Start of Block
(* ===== verification/CallMacros.v ===== *)
(** * The call macros in a canister

    [ic-canister-macros/src/canister_call.rs]: how [canister_call!],
    [canister_notify!], [virtual_canister_call!] and [virtual_canister_notify!] are
    parsed, and the call of [ic_cdk] they expand to in wasm.  What the other branch
    of the expansion does is in [Canister].  The theorem relates the calls to the
    endpoints of [CanisterMacros]: both ends use the same arguments and types. *)

From S2P Require Import Prelude CanisterMacros.
Local Open Scope Z_scope.
Local Open Scope sdk_scope.

(** ** Syntax *)

(** [syn::punctuated::Punctuated] with commas, and expressions: a tuple, another
    expression in parentheses, or anything else. *)
Record Punctuated (A : Type) := mk_punct { elems : list A; trailing : bool }.
Arguments mk_punct {A} _ _.
Arguments elems {A} _.
Arguments trailing {A} _.

Inductive Expr :=
  | ExprTuple (elems : Punctuated Expr)
  | ExprParen (e : Expr)
  | ExprOther (text : string).

Record ExprMethodCall := mk_method_call {
  receiver : Expr;
  call_method : string;
  call_args : Punctuated Expr;
}.

(** A parser's result, an error being its message; [?] returns it. *)
Definition parsed (A : Type) : Type := result A string.

#[export] Instance parsed_bind : MBind parsed := fun A B f m => match m with Ok a => f a | Err e => Err e end.

Definition with_message {A} (message : string) (m : parsed A) : parsed A := map_err (fun _ => message) m.

(** The parsers of [syn] on a token stream; errors are their messages. *)
Class Parsers `{Syn} := {
  Tokens : Type;
  parse_method_call : Tokens -> parsed (ExprMethodCall * Tokens);
  parse_ty : Tokens -> parsed (SynType * Tokens);
  parse_expr : Tokens -> parsed (Expr * Tokens);
  parse_comma : Tokens -> parsed Tokens;
  peek_comma : Tokens -> bool;
  no_tokens : Tokens -> bool;
}.

Section macros.
Context `{Syn, !Parsers}.
Implicit Types (input : Tokens) (t : SynType).

(** *** Parsing *)

Record CanisterCall := mk_call {
  method_call : ExprMethodCall;
  response_type : SynType;
  cycles : option Expr;
}.

(** The optional last parameter. *)
Definition parse_cycles input : parsed (option Expr * Tokens) :=
  if peek_comma input then
    input ← parse_comma input;
    '(cycles, input) ← parse_expr input;
    Ok (Some cycles, input)
  else Ok (None, input).

Definition parse_CanisterCall input : parsed (CanisterCall * Tokens) :=
  '(method_call, input) ← parse_method_call input;
  input ← with_message "second parameter is missing, expecting the method return type" (parse_comma input);
  '(response_type, input) ← with_message "failed to parse method response type" (parse_ty input);
  '(cycles, input) ← parse_cycles input;
  Ok (mk_call method_call response_type cycles, input).

Record VirtualCanisterCall := mk_virtual {
  principal : Expr;
  method_name : Expr;
  virtual_args : Expr;
  virtual_type : SynType;
  virtual_cycles : option Expr;
}.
End of Block
▶ **Required action**: If a line in the data above holds the string "ExprMethodCall", copy it.

▶ **Reply to the exercise**:
Record ExprMethodCall := mk_method_call {
  parse_method_call : Tokens -> parsed (ExprMethodCall * Tokens);
  method_call : ExprMethodCall;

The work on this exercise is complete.